The government of south Sudan on Tuesday appealed for foreign investments to spur growth in the region that is struggling to emerge from more than two decades of conflict, officials said.

"Despite our history of war, investors should not be over-cautious when bringing their monies to our country," south Sudan's energy and mining minister Albino Akol Akol told an investor conference in Nairobi.

"We have been creating investment framework, which will see us having laws being brought to the international standards," Akol said.

He made the appeal a day after the oil-rich Gulf emirate of Kuwait became the first Arab country to invest in south Sudan, pledging to build a port along River Nile worth $70 million (€59 million), a five-star hotel in Juba, expected to be the first in the region at an estimated cost of $40 million and to start up a $10-million fisheries industry.

The south Sudan conflict with Khartoum government, which ended with the signing of a peace agreement in January 2005, opened up opportunities to develop one of the world's poorest region, but rich in natural resources.

The war, which erupted in 1983, claimed 1.5 million people and displaced 4 million others.

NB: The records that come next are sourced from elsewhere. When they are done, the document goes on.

(** X12: the four sub-scores stay in their ranges: the skill score between
    15 and 100, the education score between 0 and 100, the experience score
    between 40 and 100 and the soft-skill score between 0 and 100. *)
Theorem sub_scores_are_bounded
    (ci : CVAnalyzer.CandidateInfo) (jr : CVAnalyzer.JobRequirements) :
  (15 <= CVAnalyzer.skill_score (CVAnalyzer._analyze_skills_match ci jr) <= 100)%Q /\
  (0 <= CVAnalyzer.education_score (CVAnalyzer._analyze_education_match ci jr) <= 100)%Q /\
  (40 <= CVAnalyzer.experience_score (CVAnalyzer._analyze_experience_match ci jr) <= 100)%Q /\
  (0 <= CVAnalyzer.soft_score (CVAnalyzer._analyze_soft_skills_match ci jr) <= 100)%Q.
Proof.
  split; [apply skill_score_range|]. split; [apply education_score_bounds|].
  split; [apply experience_score_range | apply soft_score_bounds].
Qed.

(** X13: an education entry whose degree or institution is empty matches
    every education requirement (the empty string occurs in every
    requirement): the candidate gets the full education score. *)
Theorem empty_education_field_matches_everything
    (ci : CVAnalyzer.CandidateInfo) (jr : CVAnalyzer.JobRequirements)
    (edu : CVParser.EducationEntry) :
  CVAnalyzer.education_requirements jr <> [] ->
  edu ∈ CVAnalyzer.education ci ->
  CVParser.degree edu = "" \/ CVParser.institution edu = "" ->
  let a := CVAnalyzer._analyze_education_match ci jr in
  CVAnalyzer.education_matched a = CVAnalyzer.education_requirements jr /\
  (CVAnalyzer.education_score a == 100)%Q.
Proof.
  intros Hreq Hin Hempty a. subst a. unfold CVAnalyzer._analyze_education_match.
  destruct (CVAnalyzer.education_requirements jr) as [|r rs] eqn:E; [done|].
  cbn [CVAnalyzer.education_matched CVAnalyzer.education_score].
  assert (Hall : forall req, In req (r :: rs) ->
    existsb (fun keyword => Py.contains keyword (Py.lower req)
                            || Py.contains (Py.lower req) keyword)
            (CVAnalyzer.education_keywords (CVAnalyzer.education ci)) = true).
  { intros req _. apply existsb_exists. exists "". split.
    - unfold CVAnalyzer.education_keywords. apply in_flat_map. exists edu.
      split; [by apply list_elem_of_In|].
      destruct Hempty as [-> | ->]; [left | right; left]; reflexivity.
    - by destruct (Py.lower req). }
  rewrite List.forallb_filter_id by (apply forallb_forall; exact Hall).
  split; [done|]. apply percentage_full; done.
Qed.

Lemma empty_education_field_matches_everything_witness :
  let edu := {| CVParser.degree := ""; CVParser.institution := "Institution not specified";
                CVParser.year := None |} in
  let ci :=
    {| CVAnalyzer.technical_skills := []; CVAnalyzer.ci_soft_skills := [];
       CVAnalyzer.education := [edu]; CVAnalyzer.work_experience := [];
       CVAnalyzer.total_experience_years := 0; CVAnalyzer.certifications := [];
       CVAnalyzer.languages := []; CVAnalyzer.raw_text := "" |} in
  let jr :=
    {| CVAnalyzer.required_skills := []; CVAnalyzer.preferred_skills := [];
       CVAnalyzer.education_requirements := ["Degree in Physics"; "phd"];
       CVAnalyzer.experience_requirements := []; CVAnalyzer.soft_skills := [];
       CVAnalyzer.min_experience_years := 0; CVAnalyzer.max_experience_years := None;
       CVAnalyzer.title := "Researcher"; CVAnalyzer.description := "" |} in
  CVAnalyzer.education_requirements jr <> [] /\
  edu ∈ CVAnalyzer.education ci /\
  (CVParser.degree edu = "" \/ CVParser.institution edu = "") /\
  CVAnalyzer.education_matched (CVAnalyzer._analyze_education_match ci jr) =
    ["Degree in Physics"; "phd"] /\
  (CVAnalyzer.education_score (CVAnalyzer._analyze_education_match ci jr) == 100)%Q.
Proof.
  intros edu ci jr.
  assert (H1 : CVAnalyzer.education_requirements jr <> []) by discriminate.
  assert (H2 : edu ∈ CVAnalyzer.education ci) by constructor.
  assert (H3 : CVParser.degree edu = "" \/ CVParser.institution edu = "") by (by left).
  split; [exact H1|]. split; [exact H2|]. split; [exact H3|].
  exact (empty_education_field_matches_everything ci jr edu H1 H2 H3).
Defined.

(** X14: with a soft-skill requirement, the soft-skill sub-score is 100
    exactly when the candidate lists every required soft skill, up to
    case. *)
Theorem soft_skills_full_score
    (ci : CVAnalyzer.CandidateInfo) (jr : CVAnalyzer.JobRequirements) :
  CVAnalyzer.soft_skills jr <> [] ->
  (CVAnalyzer.soft_score (CVAnalyzer._analyze_soft_skills_match ci jr) == 100)%Q <->
  forall skill, skill ∈ CVAnalyzer.soft_skills jr ->
                Py.lower skill ∈ map Py.lower (CVAnalyzer.ci_soft_skills ci).
Proof.
  intros Hreq. unfold CVAnalyzer._analyze_soft_skills_match.
  destruct (CVAnalyzer.soft_skills jr) as [|r rs] eqn:E; [done|].
  cbn [map CVAnalyzer.soft_score]. change (Py.lower r :: map Py.lower rs)
    with (map Py.lower (r :: rs)).
  rewrite percentage_full by (rewrite length_map; discriminate).
  rewrite filter_length_all. split.
  - intros H skill Hs. apply mem_iff, H, in_map, list_elem_of_In, Hs.
  - intros H x Hx. apply in_map_iff in Hx as (skill & <- & Hs).
    apply mem_iff, H, list_elem_of_In, Hs.
Qed.

Lemma soft_skills_full_score_witness :
  let ci :=
    {| CVAnalyzer.technical_skills := []; CVAnalyzer.ci_soft_skills := ["Teamwork"];
       CVAnalyzer.education := []; CVAnalyzer.work_experience := [];
       CVAnalyzer.total_experience_years := 0; CVAnalyzer.certifications := [];
       CVAnalyzer.languages := []; CVAnalyzer.raw_text := "" |} in
  let jr :=
    {| CVAnalyzer.required_skills := []; CVAnalyzer.preferred_skills := [];
       CVAnalyzer.education_requirements := [];
       CVAnalyzer.experience_requirements := []; CVAnalyzer.soft_skills := ["teamwork"];
       CVAnalyzer.min_experience_years := 0; CVAnalyzer.max_experience_years := None;
       CVAnalyzer.title := "Developer"; CVAnalyzer.description := "" |} in
  CVAnalyzer.soft_skills jr <> [] /\
  ((CVAnalyzer.soft_score (CVAnalyzer._analyze_soft_skills_match ci jr) == 100)%Q <->
   forall skill, skill ∈ CVAnalyzer.soft_skills jr ->
                 Py.lower skill ∈ map Py.lower (CVAnalyzer.ci_soft_skills ci)).
Proof.
  intros ci jr.
  assert (H : CVAnalyzer.soft_skills jr <> []) by discriminate.
  split; [exact H|]. exact (soft_skills_full_score ci jr H).
Defined.

(** X15: with the default weights (no custom weights, or an empty dict)
    the overall score that is reported lies between 15.25 and 100. *)
Theorem overall_score_bounds
    (candidate : CVAnalyzer.Candidate) (job_posting : CVAnalyzer.JobPosting)
    (custom_weights : option CVAnalyzer.Weights) :
  custom_weights = None \/ custom_weights = Some ∅ ->
  let a := CVAnalyzer._analyze_single_candidate candidate job_posting
             (CVAnalyzer.effective_weights custom_weights) in
  (1525 # 100 <= CVAnalyzer.a_overall_score a <= 100)%Q.
Proof.
  intros Hw a. subst a.
  assert (Ew : CVAnalyzer.effective_weights custom_weights = CVAnalyzer.default_weights)
    by (destruct Hw as [-> | ->]; reflexivity).
  rewrite Ew. unfold CVAnalyzer._analyze_single_candidate. cbn [CVAnalyzer.a_overall_score].
  rewrite default_weight_skills, default_weight_education, default_weight_experience,
    default_weight_soft_skills. cbn [default from_option id].
  set (ci := CVAnalyzer._extract_candidate_info candidate).
  set (jr := CVAnalyzer._extract_job_requirements job_posting).
  pose proof (skill_score_range ci jr) as Bs.
  pose proof (education_score_bounds ci jr) as Be.
  pose proof (experience_score_range ci jr) as Bx.
  pose proof (soft_score_bounds ci jr) as Bf.
  revert Bs Be Bx Bf.
  generalize (CVAnalyzer.skill_score (CVAnalyzer._analyze_skills_match ci jr))
             (CVAnalyzer.education_score (CVAnalyzer._analyze_education_match ci jr))
             (CVAnalyzer.experience_score (CVAnalyzer._analyze_experience_match ci jr))
             (CVAnalyzer.soft_score (CVAnalyzer._analyze_soft_skills_match ci jr)).
  intros s e x f Bs Be Bx Bf. split.
  - apply (Qle_trans _ (CVAnalyzer.round2 (1525 # 100))); [by vm_compute|].
    apply round2_mono. lra.
  - apply (Qle_trans _ (CVAnalyzer.round2 100)); [|by vm_compute].
    apply round2_mono. lra.
Qed.

Lemma overall_score_bounds_witness :
  ((None : option CVAnalyzer.Weights) = None \/ None = Some (∅ : CVAnalyzer.Weights)) /\
  (1525 # 100 <= CVAnalyzer.a_overall_score
     (CVAnalyzer._analyze_single_candidate (Samples.candidate 1) Samples.posting
        (CVAnalyzer.effective_weights None)) <= 100)%Q.
Proof.
  split; [by left|].
  apply (overall_score_bounds (Samples.candidate 1) Samples.posting None). by left.
Defined.

(** X16: the status, the recommendation and the reported score of an
    analysis agree: a shortlisted candidate has a reported score of at
    least 50 and a recommendation to proceed or to screen; a rejected
    candidate has a reported score of at most 50 and the single
    recommendation "Not recommended for this position". *)
Theorem status_agrees_with_recommendation
    (candidate : CVAnalyzer.Candidate) (job_posting : CVAnalyzer.JobPosting)
    (weights : CVAnalyzer.Weights) :
  let a := CVAnalyzer._analyze_single_candidate candidate job_posting weights in
  (CVAnalyzer.a_match_status a = "shortlisted" /\
   (50 <= CVAnalyzer.a_overall_score a)%Q /\
   (CVAnalyzer.a_recommendations a = ["Proceed with interview scheduling"] \/
    exists more, CVAnalyzer.a_recommendations a = "Consider for phone screening" :: more)) \/
  (CVAnalyzer.a_match_status a = "rejected" /\
   (CVAnalyzer.a_overall_score a <= 50)%Q /\
   CVAnalyzer.a_recommendations a = ["Not recommended for this position"]).
Proof.
  intros a. subst a. unfold CVAnalyzer._analyze_single_candidate.
  cbn [CVAnalyzer.a_match_status CVAnalyzer.a_overall_score CVAnalyzer.a_recommendations].
  match goal with |- context [CVAnalyzer._determine_match_status ?o] => set (overall := o) end.
  unfold CVAnalyzer._generate_ai_insights, CVAnalyzer._determine_match_status.
  cbn [CVAnalyzer.ins_recommendations].
  destruct (Qle_bool 50 overall) eqn:H50.
  - left. split; [done|]. apply Qle_bool_iff in H50. split.
    + apply (Qle_trans _ (CVAnalyzer.round2 50)); [by vm_compute | by apply round2_mono].
    + destruct (Qle_bool 70 overall); [by left | right; eauto].
  - right. split; [done|].
    assert (Hlt : (overall < 50)%Q).
    { destruct (Qlt_le_dec overall 50) as [H|H]; [done|].
      apply Qle_bool_iff in H. congruence. }
    split.
    + apply (Qle_trans _ (CVAnalyzer.round2 50)); [|by vm_compute].
      apply round2_mono. by apply Qlt_le_weak.
    + destruct (Qle_bool 70 overall) eqn:H70; [|done].
      apply Qle_bool_iff in H70. lra.
Qed.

After an international donor conference last year, an estimated $4.5 billion was pledged in aid for the region over the next three years as foreign investors scrambled for opportunities in several sectors.

Donors have now threatened to withhold development funds pending the resolution of a separate conflict in Darfur, where around 300,000 people have been killed and 2 million others displaced since fighting erupted there in February 2003.

However, the Arab League, anxious about the prospect of a break-up of a member state when southerners vote in a referendum at the end of a six-year interim period that commenced in July 2005, has been encouraging its members to assist.

The 22-member body says that response has been negligible so far and only a handful have put money into a special Arab League fund for south Sudan, earmarked for development projects aimed at making "unity attractive" come referendum day.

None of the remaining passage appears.